Of course, this doesn't explain all situations, as there are always outlier cases that seem to be an exception to environmental variables. But I suspect it explains many cases. And perhaps, too, there are biochemical reasons why some people worry more than others. Not serious psychological issues, but things that have to do with biological makeup that cater towards emotional tendencies.
posted by SpacemanStix at 7:00 PM on December 19, 2012


Put me in the zero club too. Shit is gonna happen, I probably can't change it. That said, I can think of a few points in my life where worrying more would have been a good thing. But I'm not going to worry about that either.
posted by COD at 7:04 PM on December 19, 2012


I have it, although it's a reasonably recent (last few years) development and I am trying to get rid of it. Which is to say, I know for a fact that not everyone does.
posted by Lady Li at 7:16 PM on December 19, 2012


Mild anxiety and sadness are the mean to which I return after short periods of calm. I can only speak for myself, though. It makes writing difficult, because I want my work to be good, and a first draft is never any good.
posted by Rustic Etruscan at 7:16 PM on December 19, 2012


I only experience regular anxiety/worry when I have a job and have to report to other people. When I can live my life on my terms, I don't have the experience of constant background worry. Thank god for writing.
posted by Sternmeyer at 7:24 PM on December 19, 2012


You are not alone.
posted by rr at 7:27 PM on December 19, 2012


Lots of people certainly have it. Not everyone does. I have cut mine way way back over the last 20 years and it has improved my life tremendously. Without that constant power drain of fretting and worrying, I have much more energy to deal with actual crises (of which I have had many in the last 10 years).

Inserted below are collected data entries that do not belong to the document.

(* ===== verification/FinalityProps.v ===== *)
(** * Properties of the finality gadget *)
From S2P Require Import Prelude Types Crypto Vertex Dag DagFacts DagSearch DagProps Quorum Finality FinalityFacts.
From stdpp Require Import base numbers list gmap sets strings relations sorting.
From Stdlib Require Import ZArith Lia.
#[local] Open Scope Z_scope.

Section props.
Context `{HO : HashOrder} `{CL : CryptoLib}.

(** [FinalityProof::verify] accepts exactly the proofs of the set's epoch
    whose votes come from distinct validators of the set, are signed for the
    proof's target, and weigh more than two thirds of the total. *)
Theorem verify_proof_exact vs p : set_ok vs ->
  verify_proof p vs = Ok true <->
  fs_epoch vs = fp_epoch p /\
  Forall (vote_for vs (fp_target_hash p) (fp_target_height p)) (fp_votes p) /\
  NoDup (fv_voter <$> fp_votes p) /\
  supermajority (weight_of (stake_of vs) (fv_voter <$> fp_votes p)) (fs_total_weight vs).
Proof. apply verify_proof_spec. Qed.

(** C3: Accountable safety.  If two proofs for different targets verify
    against one validator set, the validators that signed both targets hold
    more than a third of the weight; the list of them is computed from the
    two proofs. *)
Theorem conflicting_proofs_expose_third vs p q : set_ok vs ->
  verify_proof p vs = Ok true -> verify_proof q vs = Ok true ->
  (fp_target_hash p, fp_target_height p) <> (fp_target_hash q, fp_target_height q) ->
  let guilty := filter (fun k => k ∈ fv_voter <$> fp_votes q) (fv_voter <$> fp_votes p) in
  fs_total_weight vs < 3 * weight_of (stake_of vs) guilty /\ NoDup guilty /\
  forall k, k ∈ guilty -> exists v w, v ∈ fp_votes p /\ w ∈ fp_votes q /\
    fv_voter v = k /\ fv_voter w = k /\ vote_signed vs v /\ vote_signed vs w /\
    (fv_target_hash v, fv_target_height v) <> (fv_target_hash w, fv_target_height w).
Proof.
  intros Hok Hp Hq Hne. apply verify_proof_spec in Hp as (_ & Vp & Np & Sp); [|done].
  apply verify_proof_spec in Hq as (_ & Vq & Nq & Sq); [|done]. cbv zeta.
  pose proof (set_quorum vs Hok) as WQ.
  split; [by apply supermajorities_overlap|]. split; [by apply NoDup_filter|].
  intros k ((w & -> & Hw)%list_elem_of_fmap & (v & Ev & Hv)%list_elem_of_fmap)%list_elem_of_filter.
  exists v, w. rewrite Forall_forall in Vp, Vq.
  destruct (Vp v Hv) as (E1 & E2 & Sv), (Vq w Hw) as (E3 & E4 & Sw).
  split; [done|]. split; [done|]. split; [done|]. split; [done|].
  split; [by split|]. split; [by split|]. by rewrite E1, E2, E3, E4.
Qed.

(** C24: What a vote does.  It is refused, with the state as it was, when its
    round is past, its voter unknown or its signature bad.  Otherwise it
    replaces the voter's earlier vote; if the stored votes for some target
    above the finalized height then weigh more than two thirds, the gadget
    finalizes such a target with a proof that verifies, clears the votes and
    starts the next round; if no target qualifies it only keeps the vote. *)
Theorem add_vote_outcome g v : set_ok (fg_validator_set g) -> gadget_inv g ->
  let st := fg_state g in
  let stored := <[fv_voter v := v]> (votes st) in
  match add_vote g v with
  | (g', Ok (Some p)) =>
      verify_proof p (fg_validator_set g) = Ok true /\
      state_height st < fp_target_height p /\
      fp_total_weight p = target_weight g stored (fp_target_hash p, fp_target_height p) /\
      g' = mkGadget (fg_config g) (mkFinalityState (round st +! 1) (fp_target_height p)
             (fp_target_hash p) ∅ (best_candidate st)) (fg_validator_set g) (fg_proofs g ++ [p])
  | (g', Ok None) =>
      g' = mkGadget (fg_config g) (mkFinalityState (round st) (state_height st)
             (finalized_hash st) stored (best_candidate st)) (fg_validator_set g) (fg_proofs g) /\
      forall hash height, supermajority (target_weight g stored (hash, height))
        (fs_total_weight (fg_validator_set g)) -> height <= state_height st
  | (g', _) => g' = g /\ (fv_round v < round st \/ ~ vote_signed (fg_validator_set g) v)
  end.
Proof.
  intros Hok Hinv. cbv zeta. unfold add_vote.
  case Z.ltb_spec; intros Hr; cbn [mbind outcome_bind]; [split; [done|by left]|].
  destruct (get_validator _ _) as [info|] eqn:Hi; cbn [ok_or mbind outcome_bind].
  2: { split; [done|]. right. intros (_ & _ & w & Hw & _). congruence. }
  assert (Hbad : verify_vote v (vi_public_key info) <> Ok true -> ~ vote_signed (fg_validator_set g) v).
  { intros Hb (_ & _ & w & Hw & Hv). congruence. }
  destruct (verify_vote v (vi_public_key info)) as [[]| | |] eqn:Hv; cbn [mbind outcome_bind negb].
  2-5: split; [done|right; by apply Hbad].
  set (st' := mkFinalityState _ _ _ _ _).
  pose proof (try_finalize_spec g st' Hok (stored_signed g v info Hinv Hi Hv)) as Hspec.
  destruct (try_finalize g st') as [g' [[p|]|e| |]]; try done.
  destruct Hspec as (? & ? & _ & ? & ?). done.
Qed.

(** C7: In every history of a gadget (votes, imported proofs, changes of the
    validator set) the stored proofs have strictly increasing heights above
    0, the finalized state is the target of the last one, and each was
    accepted by a validator set that had been installed: finality never
    moves back. *)
Theorem finality_is_monotone sets g : gadget_reach sets g -> Forall set_ok sets ->
  StronglySorted Z.lt (fp_target_height <$> fg_proofs g) /\
  finalized_state g = from_option (fun p => (fp_target_height p, fp_target_hash p))
    (0, HASH_ZERO) (last (fg_proofs g)) /\
  forall p, p ∈ fg_proofs g -> 0 < fp_target_height p /\
    exists vs, vs ∈ sets /\ verify_proof p vs = Ok true.
Proof.
  intros Hr Hs. destruct (gadget_history sets g Hr Hs) as (_ & _ & [H1 H2 H3]).
  split; [done|]. split; [done|]. intros p Hp. destruct (H3 p Hp) as [[? _] ?]. done.
Qed.

(** [find_best_candidate] returns, on a well-formed DAG, a stored vertex
    above the finalized height that every tip descends from (or is), and no
    such vertex is higher; when it finds none, there is none. *)
Theorem best_candidate_is_highest g d : dag_inv d -> tips d <> ∅ ->
  (forall h v, vertices d !! h = Some v -> 0 <= v_height v < B64 - 1) ->
  0 <= state_height (fg_state g) < B64 - 1 ->
  exists r, find_best_candidate g d = Some r /\
  match r with
  | Some (v, height) =>
      (exists w, vertices d !! v = Some w /\ v_height w = height) /\
      state_height (fg_state g) < height /\ common_ancestor d v /\
      forall u w, vertices d !! u = Some w -> common_ancestor d u -> v_height w <= height
  | None => forall u w, vertices d !! u = Some w -> common_ancestor d u ->
      v_height w <= state_height (fg_state g)
  end.
Proof.
  intros Hi Ht Hb Hf. unfold find_best_candidate.
  assert (Htips : exists t l, get_tips d = t :: l).
  { destruct (get_tips d) as [|t l] eqn:E; [|eauto]. destruct Ht. apply set_eq. intros x.
    rewrite <- elem_of_members. unfold get_tips in E. rewrite E. set_solver. }
  destruct Htips as (t & l & Htl). rewrite Htl, <- Htl. set (fin := state_height (fg_state g)) in *.
  rewrite add64_small by lia. set (cs := mbind _ _).
  pose proof (fun v h => elem_of_candidates d (fin + 1) (latest_height d) v h Hi) as Hcs.
  fold cs in Hcs.
  assert (Hcommon : forall v, (forall tip, tip ∈ get_tips d -> rtc (up d) tip v) <-> common_ancestor d v).
  { intros v. unfold common_ancestor, get_tips. by setoid_rewrite elem_of_members. }
  pose proof (fun u w => common_below_latest d u w Hi Ht Hb) as Hlow.
  destruct (first_common_spec d (get_tips d) cs) as (r & -> & Hr). exists r. split; [done|].
  destruct r as [[v height]|].
  - destruct Hr as (cs1 & cs2 & Ecs & Hv & Hn). simpl in Hv.
    destruct (proj1 (Hcs v height)) as [Hw Hh]; [rewrite Ecs; set_solver|].
    split; [done|]. split; [lia|]. split; [by apply Hcommon|].
    intros u w Hu Hc. destruct (Z.le_gt_cases (v_height w) height) as [|Hgt]; [done|].
    assert (Hin : (u, v_height w) ∈ cs).
    { apply Hcs. split; [eauto|]. split; [lia|by apply (Hlow u)]. }
    rewrite Ecs in Hin. apply elem_of_app in Hin as [Hin|[[= -> ->]|Hin]%elem_of_cons].
    + destruct (Hn _ Hin). by apply Hcommon.
    + lia.
    + assert (Hsort : StronglySorted (fun x y : Hash * Z => snd y <= snd x) cs)
        by apply candidates_sorted, range_rev_sorted.
      rewrite Ecs in Hsort. apply StronglySorted_app_1_r in Hsort.
      apply StronglySorted_inv in Hsort as [_ Hall].
      eapply Forall_forall in Hall; [|exact Hin]. done.
  - intros u w Hu Hc. destruct (Z.le_gt_cases (v_height w) fin) as [|Hgt]; [done|].
    destruct (Hr (u, v_height w)); [|by apply Hcommon].
    apply Hcs. split; [eauto|]. split; [lia|by apply (Hlow u)].
Qed.
End props.

(** ** Three validators, the first two of which sign two targets *)
Module Sample.
#[local] Existing Instance canonical_order.
#[local] Existing Instance toy_crypto.

Definition id (n : Z) : ValidatorId := mkValidatorId (replicate 32 n).
Definition info (n : Z) : ValidatorInfo := {|
  vi_id := id n; vi_public_key := replicate 64 n; vi_stake := 100;
  vi_address := mkAddress (replicate 20 n) |}.
Definition infos : list ValidatorInfo := [info 1; info 2; info 3].
Definition vset : ValidatorSet := new_validator_set infos 0.
Definition vote (n target height : Z) : FinalityVote := {|
  fv_round := 0; fv_target_hash := mkHash (replicate 32 target); fv_target_height := height;
  fv_voter := id n; fv_signature := mkSig (replicate 32 n) (replicate 32 n) 27 |}.
Definition proof_of (target height : Z) : FinalityProof := {|
  fp_round := 0; fp_target_hash := mkHash (replicate 32 target); fp_target_height := height;
  fp_votes := [vote 1 target height; vote 2 target height; vote 3 target height];
  fp_total_weight := 300; fp_epoch := 0 |}.
Definition g0 : FinalityGadget := new_gadget default_finality_config infos.
Definition g2 : FinalityGadget := fst (add_vote (fst (add_vote g0 (vote 1 9 5))) (vote 2 9 5)).

Lemma vset_ok : set_ok vset.
Proof. apply new_validator_set_ok; [repeat constructor; done|vm_compute; reflexivity]. Qed.
Lemma g2_reach : gadget_reach [vset] g2.
Proof. apply gr_vote, gr_vote, gr_new. Qed.
Lemma g2_inv : gadget_inv g2.
Proof. apply (gadget_history [vset] g2 g2_reach). by constructor; [apply vset_ok|constructor]. Qed.

Lemma verify_proof_exact_witness :
  verify_proof (proof_of 7 4) vset = Ok true /\
  supermajority (weight_of (stake_of vset) (fv_voter <$> fp_votes (proof_of 7 4))) (fs_total_weight vset).
Proof.
  assert (H : verify_proof (proof_of 7 4) vset = Ok true) by (vm_compute; reflexivity).
  split; [exact H|]. by apply (verify_proof_exact vset (proof_of 7 4) vset_ok).
Defined.

Lemma conflicting_proofs_expose_third_witness :
  fs_total_weight vset < 3 * weight_of (stake_of vset)
    (filter (fun k => k ∈ fv_voter <$> fp_votes (proof_of 8 4)) (fv_voter <$> fp_votes (proof_of 7 4))).
Proof.
  apply (conflicting_proofs_expose_third vset (proof_of 7 4) (proof_of 8 4) vset_ok);
    [vm_compute; reflexivity|vm_compute; reflexivity|]. intros H. vm_compute in H. discriminate.
Defined.

(** Two votes of three are not enough; the third finalizes height 5. *)
Lemma add_vote_outcome_witness :
  exists g' p, add_vote g2 (vote 3 9 5) = (g', Ok (Some p)) /\
    verify_proof p vset = Ok true /\ 0 < fp_target_height p.
Proof.
  pose proof (add_vote_outcome g2 (vote 3 9 5) vset_ok g2_inv) as H. cbv zeta in H.
  destruct (add_vote g2 (vote 3 9 5)) as [g' r] eqn:E.
  assert (Hr : exists p, r = Ok (Some p)) by (vm_compute in E; injection E as _ <-; eauto).
  destruct Hr as [p ->]. exists g', p. split; [reflexivity|].
  destruct H as (H1 & H2 & _). split; [exact H1|exact H2].
Defined.

Lemma finality_is_monotone_witness :
  finalized_state (fst (add_vote g2 (vote 3 9 5))) = (5, mkHash (replicate 32 9)) /\
  StronglySorted Z.lt (fp_target_height <$> fg_proofs (fst (add_vote g2 (vote 3 9 5)))).
Proof.
  split; [vm_compute; reflexivity|].
  apply (finality_is_monotone [vset] (fst (add_vote g2 (vote 3 9 5)))).
  - apply gr_vote, g2_reach.
  - constructor; [exact vset_ok|constructor].
Defined.

(** In the DAG of two vertices in a line the candidate is the upper one. *)
Lemma best_candidate_is_highest_witness :
  exists r, find_best_candidate g0 DagProps.Sample.e2 = Some r /\
    r = Some (v_hash DagProps.Sample.b, 2).
Proof.
  destruct (best_candidate_is_highest g0 DagProps.Sample.e2) as (r & Hr & _).
  - exact DagProps.Sample.e2_inv.
  - intros H. apply (f_equal base.size) in H. vm_compute in H. discriminate.
  - intros h v Hv. destruct (DagProps.Sample.e2_heights h v Hv). lia.
  - vm_compute. split; [discriminate|reflexivity].
  - exists r. split; [exact Hr|]. vm_compute in Hr. injection Hr as <-. vm_compute. reflexivity.
Defined.
End Sample.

I was literally more freaked out about missing a train 20 years ago than I was about having an emergency appendectomy last year.
posted by Sidhedevil at 7:28 PM on December 19, 2012


I have what seems to be lifelong depression and anxiety - the 'drama magnet' comments seem a little out of left field though. In stressful situations it becomes close to unmanageable (I will lay awake imagining the many ways my life could go to hell, including the many ways my child could die, my partner, me, being assaulted again and so on and so forth) but usually it is a mild level of 'where are the exits, who is touching me, that guy triggers something in my lizard brain, that car is weaving like an idiot, my eyes are drooping so I should pull over'.

That said I have learnt calm, and mindfulness, and that anxiety doesn't always have an outlet. I may be excruciatingly nervous and anxious but will get comments about how calm I appear to be (particularly in emergency situations).

I separate out the anxiety, the fear and the worry. Anxiety, for me, is almost a physical thing and has set routes so to speak. It is rarely productive but I will, on the rare occasion, 'give in' rather than fight it (sleep in my daughter's room for example, if I am excruciatingly nervous about her breathing) - only on the proviso and acknowledgement that this is useless anxiety. Not intuition, not protectiveness, just anxiety.

Fear is immediate and usually pretty solidly based in reality and nothing pisses me off more than someone writing off my fear as 'anxiety' or 'worry'. My fear that my mental issues would crescendo and my partner would be unhelpful were actually well founded and eventually came true - had they been treated as legitimate they probably wouldn't have but thems the breaks. We're through and over it, but for me that was fear, not anxiety, not worry. Fear is something that can be explained and has a rational basis.

Worry is sort of a mix of the two, and is also utterly useless. It's the fear but based on bad statistics and exacerbated by anxiety. It also tends to be very related to the past, and to the unknowable and/or unchangeable.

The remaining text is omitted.